By Amy McCormick posted Thu June 29, 2023 08:03 AM


IBM MQ provides scalable, resilient and secure connectivity for mission critical systems and applications within and across hybrid and multi-cloud environments. Data from these core systems must flow uninterrupted around your organization to help ensure seamless customer experiences and support strategic processes that are critical to business success. But what if you could tap into that data to detect new trends, customer issues or competitive threats as they arise? This could enable your business to act on critical situations and trigger automations in real-time, without disrupting your existing systems. With IBM MQ you can tap into your existing mission-critical data as it flows around the enterprise with no interruption or architectural changes needed.

IBM recently announced the release of IBM MQ version 9.3.3 Continuous Delivery, which will be generally available June 22, 2023. In the v9.3.3 release, IBM MQ Advanced software for hybrid cloud (distributed platforms) or IBM MQ Advanced for z/OS VUE now includes fully IBM-supported IBM MQ Sink and Source connectors for Apache Kafka so that events from enterprise data can be captured in IBM MQ and delivered seamlessly into an Apache Kafka event streaming platform.

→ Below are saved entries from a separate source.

(** * Dworek live-state core: Factory, Shop and the shop buy-out handler

    A shallow embedding of
      - server/app/live/factory/Factory.js   (module [Factory]),
      - server/app/live/shop/Shop.js         (module [Shop]),
      - server/app/realtime/handler/ShopBuyOutHandler.js
                                             (module [ShopBuyOutHandler]),
    together with the small part of the JavaScript runtime they rely on
    (module [JS]).

    Conventions of the embedding.
      - Live objects (users, shops) are compared by identity in the source
        ([Array.prototype.indexOf]); an object is represented by its
        reference, a natural number.
      - Whole game quantities (stock, strength, defence, level, money,
        milliseconds) are integers of [Z]; prices, ranges and distances are
        rationals of [Q].  Rounding errors of IEEE doubles are outside the
        model; [NaN] is modelled where the code can produce it.
      - A node-style asynchronous function is given by what it hands to its
        callback: [inl err] or [inr value].  Calls issued side by side under
        a [CallbackLatch] complete in the order in which the source issues
        them; the continuation registered with [latch.then] runs once every
        one of them has resolved, and never when one of them called back an
        error.
      - The persistent models (FactoryModel, GameUserModel) are records; an
        access to them fails when the environment says so ([Faults]). *)

From Stdlib Require Import ZArith List Bool String Ascii DecimalString QArith
  Qabs Lia.
Import ListNotations.
Open Scope Z_scope.

(** ** The JavaScript runtime *)

Module JS.

(** An [Error] object, identified by its message. *)
Definition Error := string.

(** What a node-style callback [(err, value)] is invoked with. *)
Definition cb (A : Type) : Type := (Error + A)%type.

(** The observable end of a call of an asynchronous function: the first
    invocation of its callback, no invocation at all, or an exception that
    escapes from it. *)
Inductive outcome (A : Type) : Type :=
| CalledBack (r : cb A)
| NoCallback
| Thrown (exn : string).
Arguments CalledBack {A} r.
Arguments NoCallback {A}.
Arguments Thrown {A} exn.

(** Reading through a fallible accessor. *)
Definition read {A : Type} (fault : option Error) (v : A) : cb A :=
  match fault with
  | Some e => inl e
  | None => inr v
  end.

Section Arrays.
Context {A : Type} (same : A -> A -> bool).

(** [Array.prototype.indexOf]: the loop over the indices from [i] on. *)
Fixpoint indexOf_from (l : list A) (x : A) (i : Z) : Z :=
  match l with
  | [] => -1
  | y :: t => if same y x then i else indexOf_from t x (i + 1)
  end.

Definition indexOf (l : list A) (x : A) : Z := indexOf_from l x 0.

(** [Array.prototype.push] of one element. *)
Definition push (l : list A) (x : A) : list A := l ++ [x].

(** [Array.prototype.splice (start, deleteCount)] without inserted
    items: a negative [start] counts from the end of the array. *)
Definition splice (l : list A) (start deleteCount : Z) : list A :=
  let len := Z.of_nat (List.length l) in
  let actualStart :=
    if start <? 0 then Z.max (len + start) 0 else Z.min start len in
  let actualDeleteCount :=
    Z.min (Z.max deleteCount 0) (len - actualStart) in
  firstn (Z.to_nat actualStart) l
    ++ skipn (Z.to_nat (actualStart + actualDeleteCount)) l.
End Arrays.

(** JavaScript numbers that hold a whole quantity, or [NaN]. *)
Inductive number : Type :=
| NaN
| Int (z : Z).

(** [a > b], [a < b], [a === b] on numbers: false as soon as one side is
    [NaN]. *)
Definition gt (a b : number) : bool :=
  match a, b with
  | Int x, Int y => y <? x
  | _, _ => false
  end.

Definition lt (a b : number) : bool :=
  match a, b with
  | Int x, Int y => x <? y
  | _, _ => false
  end.

Definition strictEq (a b : number) : bool :=
  match a, b with
  | Int x, Int y => x =? y
  | _, _ => false
  end.

(** The values a packet property can hold. *)
Inductive value : Type :=
| Undefined
| Null
| Boolean (b : bool)
| Number (n : number)
| String (s : string).

(** Strict equality with the boolean [true]. *)
Definition is_true (v : value) : bool :=
  match v with
  | Boolean true => true
  | _ => false
  end.

(** [StrWhiteSpaceChar], ASCII part. *)
Definition isWhiteSpace (c : ascii) : bool :=
  let n := nat_of_ascii c in
  (n =? 32)%nat || (n =? 9)%nat || (n =? 10)%nat || (n =? 11)%nat
    || (n =? 12)%nat || (n =? 13)%nat.

Fixpoint trimStart (s : string) : string :=
  match s with
  | EmptyString => EmptyString
  | String.String c t => if isWhiteSpace c then trimStart t else s
  end.

(** The value of a digit in radix [r], if it is one. *)
Definition digitValue (r : Z) (c : ascii) : option Z :=
  let n := Z.of_nat (nat_of_ascii c) in
  let d :=
    if (48 <=? n) && (n <=? 57) then n - 48
    else if (97 <=? n) && (n <=? 122) then n - 87
    else if (65 <=? n) && (n <=? 90) then n - 55
    else r in
  if d <? r then Some d else None.

(** The longest prefix of digits, read in radix [r] after [acc]; [seen]
    tells whether a digit has been read. *)
Fixpoint parseDigits (r : Z) (s : string) (acc : Z) (seen : bool)
  : option Z :=
  match s with
  | EmptyString => if seen then Some acc else None
  | String.String c t =>
      match digitValue r c with
      | Some d => parseDigits r t (acc * r + d) true
      | None => if seen then Some acc else None
      end
  end.

(** [parseInt (string)] with no radix argument. *)
Definition parseInt_string (s : string) : number :=
  let s1 := trimStart s in
  let '(sign, s2) :=
    match s1 with
    | String.String "-"%char t => (-1, t)
    | String.String "+"%char t => (1, t)
    | _ => (1, s1)
    end in
  let '(radix, s3) :=
    match s2 with
    | String.String "0"%char (String.String "x"%char t) => (16, t)
    | String.String "0"%char (String.String "X"%char t) => (16, t)
    | _ => (10, s2)
    end in
  match parseDigits radix s3 0 false with
  | Some n => Int (sign * n)
  | None => NaN
  end.

(** The decimal digits of a whole number that is not negative. *)
Definition digits (z : Z) : string :=
  NilZero.string_of_uint (N.to_uint (Z.to_N z)).

(** The digits after the first one of a number in exponent notation:
    the zeros at the end are not written. *)
Fixpoint stripZeros (s : string) : string :=
  match s with
  | EmptyString => EmptyString
  | String.String c t =>
      match stripZeros t with
      | EmptyString =>
          if Ascii.eqb c "0" then EmptyString
          else String.String c EmptyString
      | t' => String.String c t'
      end
  end.

(** [Number::toString] of a whole number: its decimal digits below
    [10^21]; from there on one digit, the point and the other digits if
    there are any, and the exponent. *)
Definition Number_toString (z : Z) : string :=
  let sign := if z <? 0 then "-"%string else EmptyString in
  let m := Z.abs z in
  if m <? 10 ^ 21 then (sign ++ digits m)%string
  else
    match digits m with
    | EmptyString => EmptyString
    | String.String c t =>
        let fraction :=
          match stripZeros t with
          | EmptyString => EmptyString
          | t' => String.String "." t'
          end in
        (sign ++ String.String c fraction ++ "e+"
           ++ digits (Z.of_nat (String.length t)))%string
    end.

(** [ToString] of a value. *)
Definition ToString (v : value) : string :=
  match v with
  | Undefined => "undefined"%string
  | Null => "null"%string
  | Boolean true => "true"%string
  | Boolean false => "false"%string
  | Number NaN => "NaN"%string
  | Number (Int z) => Number_toString z
  | String s => s
  end.

(** [parseInt (v)]: the argument is first converted to a string. *)
Definition parseInt (v : value) : number :=
  parseInt_string (ToString v).

End JS.

(** ** Shared game types *)

Module Game.

(** A live [User] object, by reference. *)
Definition UserRef := nat.

(** A team model; the source compares teams with [getId().equals]. *)
Definition TeamId := nat.

(** A user model; the source compares users with [getId().equals]. *)
Definition UserId := nat.

Definition Coordinate := (Q * Q)%type.

(** The live [User] class (live/user/User.js) is not embedded: what its
    methods return is part of the environment. *)
Record Users : Type := {
  getId : UserRef -> UserId;
  hasRecentLocation : UserRef -> bool;
  getLocation : UserRef -> Coordinate;
  isTeam : UserRef -> option TeamId -> JS.cb bool;
  getStrength : UserRef -> JS.cb (option Z);
  getTeam : UserRef -> JS.cb (option TeamId)
}.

We are often asked about Apache Kafka and MQ by our clients – particularly when to use each solution, whether one could be used for all messaging needs across a business, or if they really need both. The answer is that it often depends on your business objectives and in many cases, MQ and Apache Kafka can deliver the most value for your business when they are together/in conjunction. In this article on IBM Developer, we explain common use cases for both enterprise messaging and Apache Kafka stream processing to show where each excel individually and where there are commonalities. But in short:

  • IBM MQ is best for systems that rely on messages and events to communicate between services in real-time, not just within single applications, but across and between organizations. This conversational messaging often requires that messages are assured for delivery once and only once as duplication or loss of messages may cause significant issues in downstream applications or with a business’s customers – for instance a duplicated payment authorization, inventory levels being incorrect due to missing orders, or patient data not being updated correctly. IBM MQ’s focus on data integrity means that it is ideally suited for such high levels of delivery. Often, the processing being handled by IBM MQ represents exactly the type of business dynamic that is interesting from an event perspective. We want enterprise messaging to process orders, update inventory levels, or modify customer details, and so on.
  • Apache Kafka is best suited to the storage and processing of streams of messages that represent past events. Kafka’s event delivery style means that applications can process these messages as sequences, enabling rapid detection of recent events so we can factor them into our decision making, identifying an opportunity or a threat, and taking the next best action.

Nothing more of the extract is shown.